Natalizumab inhibits the transmigration of activated T lymphocytes into the brain and is highly efficacious in multiple sclerosis (MS). However, from a pharmacogenomic perspective, its efficacy and safety in specific patients remain unclear. Here our goal was to analyze the effects of epithelial V-like antigen (EVA) on anti-alpha₄ integrin (VLA4) efficacy in a mouse model of MS, experimental autoimmune encephalomyelitis (EAE). EVA has been previously characterized in human CD4 T lymphocytes, mouse thymic development, and choroid plexus epithelial cells. Further analysis here demonstrated expression in B lymphocytes and an increase in EVA⁺ lymphocytes following immunization. Following active induction of EAE using the MOG³⁵⁻⁵⁵ active immunization model, EVA deficient mice developed more severe EAE and white matter tissue injury as compared to wild type controls. This severe EAE phenotype did not respond to anti-VLA4 treatment. In both the control antibody and anti-VLA4 conditions, these mice demonstrated persistent CNS invasion of mature B lymphocyte (CD19⁺, CD21⁺, sIgG⁺), increased serum autoantibody levels, and extensive complement and IgG deposition within lesions containing CD5⁺IgG⁺ cells.
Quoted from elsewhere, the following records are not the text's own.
Lemma strip_surrounded (a m b : str) :
  trimmed m -> spaces U a -> spaces U b -> strip U (a ++ m ++ b) = m.
Proof.
  intros [Hl Hr] Ha Hb. unfold strip. rewrite lstrip_spaces_app by exact Ha.
  destruct m as [| c m].
  - simpl. rewrite <- (app_nil_r b), lstrip_spaces_app by exact Hb. reflexivity.
  - assert (Hc : isspace_c U c = false) by exact (lstrip_head U _ _ _ Hl).
    change ((c :: m) ++ b) with (c :: (m ++ b)). rewrite lstrip_starts by exact Hc.
    unfold rstrip. change (c :: m ++ b) with ((c :: m) ++ b).
    rewrite rev_app_distr, lstrip_spaces_app by now apply spaces_rev.
    exact Hr.
Qed.

Lemma strip_split (s : str) :
  exists a b, spaces U a /\ spaces U b /\ s = a ++ strip U s ++ b.
Proof.
  destruct (lstrip_split s) as (a & Ha & Ea).
  destruct (rstrip_split (lstrip U s)) as (b & Hb & Eb).
  exists a, b. split; [exact Ha |]. split; [exact Hb |].
  unfold strip. now rewrite <- Eb.
Qed.

Lemma strip_padded (a s b : str) :
  spaces U a -> spaces U b -> strip U (a ++ s ++ b) = strip U s.
Proof.
  intros Ha Hb. destruct (strip_split s) as (a' & b' & Ha' & Hb' & E).
  rewrite E at 1.
  replace (a ++ (a' ++ strip U s ++ b') ++ b)
    with ((a ++ a') ++ strip U s ++ (b' ++ b))
    by now rewrite <- !app_assoc.
  apply strip_surrounded; [apply strip_trimmed | |]; now apply spaces_app.
Qed.

Lemma strip_fixed (s : str) : strip U (strip U s) = strip U s.
Proof.
  rewrite <- (app_nil_r (strip U s)) at 1.
  apply (strip_surrounded [] (strip U s) []); [apply strip_trimmed | |]; reflexivity.
Qed.

End Trim.

(** X1: white space around a line changes nothing: the padded line is a
    title, is junk, and moves the accumulator exactly as the line itself. *)
Theorem padding_is_ignored (U : ucd) (uuid4 : nat -> str) (pdf_path : str)
  (page_num : nat) (st : loop_state) (a line b : str) :
  spaces U a -> spaces U b ->
  is_title U (a ++ line ++ b) = is_title U line /\
  is_junk U (a ++ line ++ b) = is_junk U line /\
  line_step U uuid4 pdf_path page_num st (a ++ line ++ b) =
  line_step U uuid4 pdf_path page_num st line.
Proof.
  intros Ha Hb.
  assert (Ht : is_title U (a ++ line ++ b) = is_title U line)
    by (unfold is_title; now rewrite strip_padded).
  assert (Hj : is_junk U (a ++ line ++ b) = is_junk U line)
    by (unfold is_junk; now rewrite strip_padded).
  split; [exact Ht |]. split; [exact Hj |].
  unfold line_step. now rewrite Ht, Hj, strip_padded.
Qed.

Lemma padding_is_ignored_witness :
  is_title basic_latin (py "   " ++ py "1. Risks" ++ [ch "009"]) =
  is_title basic_latin (py "1. Risks").
Proof.
  apply (padding_is_ignored basic_latin (fun _ => []) [] 0 (fresh 0)
           (py "   ") (py "1. Risks") [ch "009"]); reflexivity.
Defined.

(** ** The words of a text *)

Section Words.

Variable U : ucd.

Lemma split_from_spaces (ws cur : str) :
  spaces U ws -> split_from U cur ws = split_from U cur [].
Proof.
  unfold spaces. revert cur. induction ws as [| c ws IH]; intros cur H;
    [reflexivity |].
  simpl in H. apply andb_true_iff in H as [Hc Hws]. simpl. rewrite Hc.
  rewrite (IH [] Hws). simpl. now destruct (truthy cur).
Qed.

Lemma split_from_app_spaces (x ws cur : str) :
  spaces U ws -> split_from U cur (x ++ ws) = split_from U cur x.
Proof.
  intros Hws. revert cur. induction x as [| c x IH]; intros cur; simpl.
  - now apply split_from_spaces.
  - destruct (isspace_c U c); [| apply IH]. now rewrite IH.
Qed.

Lemma split_spaces_app (ws x : str) :
  spaces U ws -> split U (ws ++ x) = split U x.
Proof.
  unfold spaces, split. induction ws as [| c ws IH]; simpl; [reflexivity |].
  intros H. apply andb_true_iff in H as [Hc Hws]. rewrite Hc. now apply IH.
Qed.

Lemma split_from_app_space (a b cur : str) :
  split_from U cur (a ++ ch " " :: b) = split_from U cur a ++ split U b.
Proof.
  unfold split. revert cur. induction a as [| c a IH]; intros cur; simpl.
  - change (isspace_c U (ch " ")) with true. cbv iota. now destruct (truthy cur).
  - destruct (isspace_c U c); [| apply IH].
    destruct (truthy cur); simpl; now rewrite IH.
Qed.

Lemma split_strip (s : str) : split U (strip U s) = split U s.
Proof.
  destruct (strip_split U s) as (a & b & Ha & Hb & E). rewrite E at 2.
  rewrite split_spaces_app by exact Ha. unfold split.
  now rewrite split_from_app_spaces.
Qed.

Lemma split_blank (b : str) : truthy (strip U b) = false -> split U b = [].
Proof.
  intros H. rewrite <- split_strip. now destruct (strip U b).
Qed.

Lemma split_normalize (b : str) : split U (normalize U b) = split U b.
Proof. unfold normalize. apply split_join. apply split_words. Qed.

Lemma split_nonblank (s : str) : truthy (strip U s) = true -> split U s <> [].
Proof.
  intros H. apply split_from_nonempty. left. now apply strip_nonempty.
Qed.

End Words.

(** ** Content lines and the records of a page *)

(** A content line: neither a title nor junk. *)
Definition is_content (U : ucd) (line : str) : bool :=
  negb (is_title U line) && negb (is_junk U line).

Section Page_content.

Variables (U : ucd) (uuid4 : nat -> str) (pdf_path : str) (page_num : nat).

Abbreviation step := (line_step U uuid4 pdf_path page_num).
Abbreviation save := (save_section U uuid4 pdf_path page_num).

(** The words saved so far, followed by those of the block being built. *)
Definition words_of (st : loop_state) : list str :=
  flat_map (fun r => split U (text r)) (structured_data st) ++
  split U (current_text_block st).

Lemma save_words (st : loop_state) :
  flat_map (fun r => split U (text r)) (structured_data (save st)) = words_of st.
Proof.
  unfold save_section, words_of. destruct (truthy _) eqn:E.
  - simpl. rewrite flat_map_app. simpl. now rewrite app_nil_r, split_normalize.
  - now rewrite (split_blank U _ E), app_nil_r.
Qed.

Lemma is_junk_false_strip (line : str) :
  is_junk U line = false -> truthy (strip U line) = true.
Proof.
  unfold is_junk. destruct (strip U line); [simpl; discriminate | reflexivity].
Qed.

Lemma step_words (st : loop_state) (line : str) :
  words_of (step st line) =
  words_of st ++ (if is_content U line then split U line else []).
Proof.
  unfold line_step, is_content. destruct (is_title U line); simpl.
  - unfold words_of at 1. simpl. now rewrite save_words, !app_nil_r.
  - destruct (is_junk U line); simpl; [now rewrite app_nil_r |].
    unfold words_of. simpl. unfold split at 2.
    change (py " " ++ strip U line) with (ch " " :: strip U line).
    rewrite split_from_app_space, split_strip. now rewrite app_assoc.
Qed.

Lemma fold_words (lines : list str) (st : loop_state) :
  words_of (fold_left step lines st) =
  words_of st ++ flat_map (split U) (filter (is_content U) lines).
Proof.
  revert st. induction lines as [| line lines IH]; intros st; simpl.
  - now rewrite app_nil_r.
  - rewrite IH, step_words. destruct (is_content U line); simpl.
    + now rewrite <- app_assoc.
    + now rewrite app_nil_r.
Qed.

(** What is pending: one record if the block is not blank. *)
Definition pending (st : loop_state) : nat :=
  if truthy (strip U (current_text_block st)) then 1 else 0.

Lemma save_count (st : loop_state) :
  List.length (structured_data (save st)) =
  List.length (structured_data st) + pending st.
Proof.
  unfold save_section, pending. destruct (truthy _); simpl.
  - now rewrite length_app.
  - lia.
Qed.

Lemma step_count_content (st : loop_state) (line : str) :
  List.length (structured_data (step st line)) + pending (step st line) <=
  List.length (structured_data st) + pending st +
  (if is_content U line then 1 else 0).
Proof.
  unfold line_step, is_content. destruct (is_title U line); simpl.
  - rewrite save_count.
    change (pending {| structured_data := structured_data (save st);
                       uuid_calls := uuid_calls (save st);
                       current_title := strip U line;
                       current_text_block := [] |}) with 0.
    lia.
  - destruct (is_junk U line); simpl; [lia |].
    unfold pending. simpl. destruct (truthy _), (truthy _); lia.
Qed.

Lemma step_count_title (st : loop_state) (line : str) :
  List.length (structured_data (step st line)) <=
  List.length (structured_data st) + (if is_title U line then 1 else 0).
Proof.
  unfold line_step. destruct (is_title U line); simpl.
  - rewrite save_count. unfold pending. destruct (truthy _); lia.
  - destruct (negb (is_junk U line)); simpl; lia.
Qed.

Lemma fold_count_content (lines : list str) (st : loop_state) :
  List.length (structured_data (fold_left step lines st)) +
  pending (fold_left step lines st) <=
  List.length (structured_data st) + pending st +
  List.length (filter (is_content U) lines).
Proof.
  revert st. induction lines as [| line lines IH]; intros st; simpl; [lia |].
  specialize (IH (step st line)). pose proof (step_count_content st line).
  destruct (is_content U line); simpl; lia.
Qed.

Lemma fold_count_title (lines : list str) (st : loop_state) :
  List.length (structured_data (fold_left step lines st)) <=
  List.length (structured_data st) + List.length (filter (is_title U) lines).
Proof.
  revert st. induction lines as [| line lines IH]; intros st; simpl; [lia |].
  specialize (IH (step st line)). pose proof (step_count_title st line).
  destruct (is_title U line); simpl; lia.
Qed.

Lemma step_junk (st : loop_state) (line : str) :
  is_title U line = false -> is_junk U line = true -> step st line = st.
Proof. intros Ht Hj. unfold line_step. now rewrite Ht, Hj. Qed.

Lemma fold_without_junk (lines : list str) (st : loop_state) :
  fold_left step (filter (fun l => is_title U l || negb (is_junk U l)) lines) st =
  fold_left step lines st.
Proof.
  revert st. induction lines as [| line lines IH]; intros st; simpl;
    [reflexivity |].
  destruct (is_title U line) eqn:Ht; simpl; [apply IH |].
  destruct (is_junk U line) eqn:Hj; simpl; [| apply IH].
  now rewrite (step_junk st line Ht Hj).
Qed.

End Page_content.

Lemma page_keeps_content_words_aux (U : ucd) (uuid4 : nat -> str) (pdf_path : str)
  (calls page_num : nat) (page_text : str) :
  flat_map (fun r => split U (text r))
    (page_records U uuid4 pdf_path calls page_num page_text) =
  flat_map (split U) (filter (is_content U) (split_on 10 page_text)).
Proof.
  unfold page_records, page_lines. rewrite save_words, fold_words. reflexivity.
Qed.

Lemma pages_records_words (U : ucd) (uuid4 : nat -> str) (pdf_path : str)
  (pages : list (nat * str)) (calls : nat) :
  flat_map (fun r => split U (text r)) (pages_records U uuid4 pdf_path calls pages) =
  flat_map (fun p => flat_map (split U) (filter (is_content U) (split_on 10 (snd p))))
    pages.
Proof.
  revert calls. induction pages as [| [n t] pages IH]; intros calls; simpl;
    [reflexivity |].
  now rewrite flat_map_app, page_keeps_content_words_aux, IH.
Qed.

Lemma flat_map_enumerate {A B : Type} (g : A -> list B) (l : list A) (k : nat) :
  flat_map (fun p => g (snd p)) (combine (seq k (List.length l)) l) = flat_map g l.
Proof.
  revert k. induction l as [| x l IH]; intros k; simpl; [reflexivity |].
  now rewrite IH.
Qed.

Lemma extract_pages_records (U : ucd) (uuid4 : nat -> str) (pdf_path : str)
  (PDF_LIBRARY : pdf_library) (pages : list str) :
  extract_structured_sections U uuid4 pdf_path PDF_LIBRARY pages =
  pages_records U uuid4 pdf_path 0 (enumerate pages).
Proof.
  unfold extract_structured_sections, run_pages.
  destruct PDF_LIBRARY; now rewrite fold_page_step.
Qed.

(** X2: no word of a content line is lost, repeated or moved: the words of
    the texts of the records returned for a document, in order, are the
    words of the content lines of its pages, in order. *)
Theorem extract_keeps_content_words (U : ucd) (uuid4 : nat -> str) (pdf_path : str)
  (PDF_LIBRARY : pdf_library) (pages : list str) :
  flat_map (fun r => split U (text r))
    (extract_structured_sections U uuid4 pdf_path PDF_LIBRARY pages) =
  flat_map
    (fun page_text =>
       flat_map (split U) (filter (is_content U) (split_on 10 page_text)))
    pages.
Proof.
  rewrite extract_pages_records, pages_records_words. unfold enumerate.
  apply (flat_map_enumerate
           (fun page_text =>
              flat_map (split U) (filter (is_content U) (split_on 10 page_text)))).
Qed.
Wild type mice treated with control antibody also demonstrated the presence of CD19⁺, CD21⁺, sIgG⁺ cells within the CNS during peak EAE disease severity and detectable serum autoantibody. In contrast, wild type mice treated with anti-VLA4 demonstrated reduced serum autoantibody levels as compared to wild type controls and EVA-knockout mice. As expected, anti-VLA4 treatment in wild type mice reduced the total numbers of all CNS mononuclear cells and markedly decreased CD4 T lymphocyte invasion. Treatment also reduced the frequency of CD19⁺, CD21⁺, sIgG⁺ cells in the CNS. These results suggest that anti-VLA4 treatment may reduce B lymphocyte associated autoimmunity in some individuals and that EVA expression is necessary for an optimal therapeutic response. We postulate that these findings could optimize the selection of treatment responders.

Publication types

  • Research Support, Non-U.S. Gov't

MeSH terms

  • Animals
  • Antibodies, Monoclonal, Humanized / therapeutic use*
  • B-Lymphocytes / immunology
  • B-Lymphocytes / metabolism
  • B-Lymphocytes / pathology
  • Cell Adhesion Molecules / genetics
  • Cell Adhesion Molecules / immunology*
  • Encephalomyelitis, Autoimmune, Experimental / genetics
  • Encephalomyelitis, Autoimmune, Experimental / immunology*
  • Encephalomyelitis, Autoimmune, Experimental / pathology
  • Encephalomyelitis, Autoimmune, Experimental / therapy*
  • Gene Deletion
  • Gene Expression
  • Humans
  • Immunization
  • Integrin alpha4 / immunology*
  • Mice
  • Mice, Inbred C57BL
  • Mice, Knockout
  • Multiple Sclerosis / genetics
  • Multiple Sclerosis / immunology*
  • Multiple Sclerosis / pathology
  • Multiple Sclerosis / therapy*
  • Natalizumab
  • Spinal Cord / immunology
  • Spinal Cord / metabolism
  • Spinal Cord / pathology


  • Antibodies, Monoclonal, Humanized
  • Cell Adhesion Molecules
  • Eva1 protein, mouse
  • Natalizumab
  • Integrin alpha4

Grants and funding

This work was supported by Biogen-Idec as an investigator-initiated study to Dr. MDC. Drs. NH and SL are employees of Biogen-Idec and assisted with study design and review of the manuscript. The funders had no role in study design, data collection and analysis, decision to publish, or preparation of the manuscript.